How do you find the circumference of a circle?

Consider the two diagrams.

The circumscribed square clearly has a perimeter greater than that of the circle, and in fact it can be seen to be 4d; so we deduce that the circumference of a circle, C < 4d. A regular hexagon is made up of six equilateral triangles, so in the case of an inscribed hexagon, its perimeter will be 6r = 3d, because d = 2r. Clearly the circumference of the circle is greater than the perimeter of the hexagon; so we deduce further that C > 3d.

Hence 3d < C < 4d.

By increasing the number of sides on the inscribed and circumscribed polygons it is possible to improve the lower and upper limits that estimate the circumference. Archimedes painstakingly developed this method, such that he trapped a circle between a pair of 96-gons.

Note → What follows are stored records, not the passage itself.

Lemma propose_identified_outcome node_id i command r res r' :
  running_propose_identified node_id i command r = (res, r') →
  evolves (lg_machine r) (lg_machine r') ∧
  identified_outcome i command res (lg_machine r) (lg_machine r').
Proof.
  unfold running_propose_identified. pose proof (ready_evolves node_id r) as H1.
  destruct (ready_to_write node_id r) as [[u|e] r1] eqn:Hready; cbn [snd] in *.
  2: { intros [= <- <-]. split; [done|]. left. by eapply ready_unknown. }
  destruct (command_to_replicated command) as [c|e] eqn:Hc; cbn [map_err].
  2: { intros [= <- <-]. split; [done|]. by left. }
  pose proof (lg_write_ff (identified i c) r1) as H2.
  destruct (re_client_write_ff _ r1) as [receipt r2] eqn:Hff. cbn [snd] in *.
  pose proof (evolves_trans _ _ _ H1 H2) as H12.
  destruct receipt as [[|e|[response|e]]|e]; cbn [map_err];
    try (intros [= <- <-]; split; [done|]; by left).
  destruct (lg_answered _ _ _ _ Hff) as [Hw Hp].
  destruct (into_application_result response) as [outcome|e] eqn:Ho; cbn [map_err];
    intros [= <- <-]; (split; [done|]); [|by left].
  right. exists c, response. split_and!; [done..|].
  exact (proposed_between _ _ _ _ _ _ H1 Hp (evolves_refl _)).
Qed.

(** The machine behind an adapter, and behind the service on it. *)
Definition node_machine (a : ClusterRaftConsensusAdapter R) : SessionMachine :=
  lg_machine (controller_engine (cr_controller a)).

Lemma submit_evolves {T} (serve : R → result T BrokerError * R) a :
  (∀ r, evolves (lg_machine r) (lg_machine (serve r).2)) →
  evolves (node_machine a) (node_machine (submit serve a).2).
Proof.
  intros Hs. unfold submit, request, node_machine. destruct (cr_controller a) as [r|r|r] eqn:Hc.
  - specialize (Hs r). destruct (serve r) as [[t|e] r']; cbn in *; [done|]. by destruct (should_poison e).
  - apply evolves_refl.
  - cbn. rewrite Hc. apply evolves_refl.
Qed.

Lemma submit_outcome {T} (serve : R → result T BrokerError * R) a res a' :
  submit serve a = (res, a') →
  (∃ r r', cr_controller a = Running r ∧ serve r = (res, r') ∧ cr_controller a' = Running r') ∨
  (∃ e, res = Err e ∧ be_disposition e = DispUnknown ∧ node_machine a' = node_machine a).
Proof.
  unfold submit, request, node_machine. destruct (cr_controller a) as [r|r|r] eqn:Hc.
  - destruct (serve r) as [[t|e] r'] eqn:Hs; intros [= <- <-]; left; exists r, r'; [done|].
    by destruct (should_poison e).
  - intros [= <- <-]. right. by eexists.
  - intros [= <- <-]. right. eexists. split; [done|]. split; [done|]. cbn. by rewrite Hc.
Qed.

Lemma adapter_propose_evolves command a :
  evolves (node_machine a) (node_machine (ca_propose command a).2).
Proof.
  cbn [ca_propose cluster_consensus]. unfold cluster_propose. destruct (ensure_available a); [|done].
  destruct command; try (apply submit_evolves, propose_evolves). done.
Qed.

Lemma adapter_acquire_evolves s e o a :
  evolves (node_machine a) (node_machine (ca_acquire_command_session_owner s e o a).2).
Proof.
  cbn [ca_acquire_command_session_owner cluster_consensus]. unfold cluster_acquire.
  destruct (ensure_available a); [|done]. apply submit_evolves, acquire_evolves.
Qed.

Lemma adapter_identified_outcome i command a res a' :
  ca_propose_identified i command a = (res, a') →
  evolves (node_machine a) (node_machine a') ∧
  identified_outcome i command res (node_machine a) (node_machine a').
Proof.
  cbn [ca_propose_identified cluster_consensus]. unfold cluster_propose_identified, ensure_available.
  destruct (cr_fail_stopped a); [by intros [= <- <-]; split; [|left]|].
  assert (submit (running_propose_identified (cr_node_id a) i command) a = (res, a') →
    evolves (node_machine a) (node_machine a') ∧
    identified_outcome i command res (node_machine a) (node_machine a')) as Hs.
  { intros [(r & r' & Hr & Hs & Hr')|(e & -> & Hd & ->)]%submit_outcome; [|by split; [|left]].
    unfold node_machine. rewrite Hr, Hr'. by eapply propose_identified_outcome. }
  destruct command; try exact Hs. by intros [= <- <-]; split; [|left].
Qed.

(** ** The service and the dispatcher *)

Abbreviation Service := (BrokerApplicationService (ClusterRaftConsensusAdapter R)).

Definition service_machine (s : Service) : SessionMachine := node_machine (svc_consensus s).

(** What an identified request comes to. *)
Definition request_outcome (i : CommandIdentity) (request : BrokerRequest)
    (res : result DispatchResult BrokerError) (m m' : SessionMachine) : Prop :=
  match res with
  | Err e => be_disposition e = DispUnknown
  | Ok _ => False
  end ∨
  ∃ c r, commanded request c ∧ word_response r = true ∧ proposed_as (identified i c) r m m' ∧
    match res with
    | Ok d => answers_operation (request_operation request) (success_of_dispatch d) ∧
        ∃ x, into_application_result r = Ok (Ok x) ∧ dispatched x = Some d
    | Err e => into_application_result r = Ok (Err e)
    end.

Lemma identified_use_case {A} (wrap : A → DispatchResult) (expect : _ → result A BrokerError)
    request t i command (s s' : Service) res :
  (∀ x, match expect x with
        | Ok a => dispatched x = Some (wrap a)
        | Err e => be_disposition e = DispUnknown
        end) →
  (∀ a, answers_operation (request_operation request) (success_of_dispatch (wrap a))) →
  request_command (svc_capacity s) request t = Ok (Some command) →
  map_result wrap (let! r, s := svc_propose_identified i command s in (expect r, s)) = (res, s') →
  evolves (service_machine s) (service_machine s') ∧
  request_outcome i request res (service_machine s) (service_machine s').
Proof.
  intros Hexp Hop Hcmd. unfold map_result, svc_propose_identified, with_consensus, service_machine.
  destruct (ca_propose_identified i command (svc_consensus s)) as [r a'] eqn:Hp.
  apply adapter_identified_outcome in Hp as [Hev Hout].
  assert (∀ c, command_to_replicated command = Ok c → commanded request c) as Hco.
  { intros c Hc. by exists (svc_capacity s), t, command. }
  destruct r as [x|e]; intros [= <- <-]; cbn [svc_consensus]; (split; [done|]).
  - destruct Hout as [[]|(c & r & Hc & Hw & Hr & Hp)]. specialize (Hexp x).
    destruct (expect x) as [a|e]; cbn [map_ok fst]; [|by left]. right. exists c, r. eauto 10.
  - destruct Hout as [Hd|(c & r & Hc & Hw & Hr & Hp)]; [by left|]. right. exists c, r. eauto 10.
Qed.

Lemma dispatch_identified_outcome i request t (s s' : Service) res :
  dispatch_identified i request t s = (res, s') →
  evolves (service_machine s) (service_machine s') ∧
  request_outcome i request res (service_machine s) (service_machine s').
Proof.
  destruct request as [r|r|r|r|r|r|r|r|r|r]; cbn [dispatch_identified];
    try (apply (identified_use_case _ _ _ t); [by intros []|done|done]).
  - intros [= <- <-]. split; [done|]. by left.
  - unfold dispatch_identified_join, into_normalized.
    destruct (Capabilities_new (qj_capabilities r)) as [caps|e] eqn:Hcaps; cbn [map_err].
    + apply (identified_use_case _ _ _ t); [by intros []|done|]. cbn [request_command].
      by rewrite Hcaps.
    + intros [= <- <-]. split; [done|]. by left.
Qed.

In fact, for a given diameter, d, the circumference of a circle, C = π d, where π = 3.14 (3 s.f.). The value of π is not only irrational, but it is also transcendental.

Theorem
The circumference of a circle, C is given by C = π d, where d is the diameter and π is that perfect proportion.

Proof
Consider a circle with a fixed diameter, d. For any circle there must exist an inscribed n-gon and a circumscribed n-gon.

Let the circumfernce of the circle be C
Let the perimeter of the circumscribed n-gon be Pc
Let the perimeter of the inscribed n-gon be Pi

For all values of n, Pi < C < Pc.

By using trigonometry, x = r sinθ.
As x is half a side length, Pi = n × 2x = n × 2r sinθ = n sinθ × d.

Similarly, y = r tanθ, so Pc = n × 2y = n × 2r tan θ = n tanθ × d.

Therefore, n sinθ × d < C < n tanθ × d

As n increases, the value of Pi continues to increase towards the circumference of the circle and in the same way the value of Pc continues to decrease. In addition we can see that both Pi and Pc are multiples of d.

Hence C becomes the limit of the upper bound of Pi and the limit of the lower bound of Pc, such that C = k × d, where k is the perfect proportion which we define as Pi, π.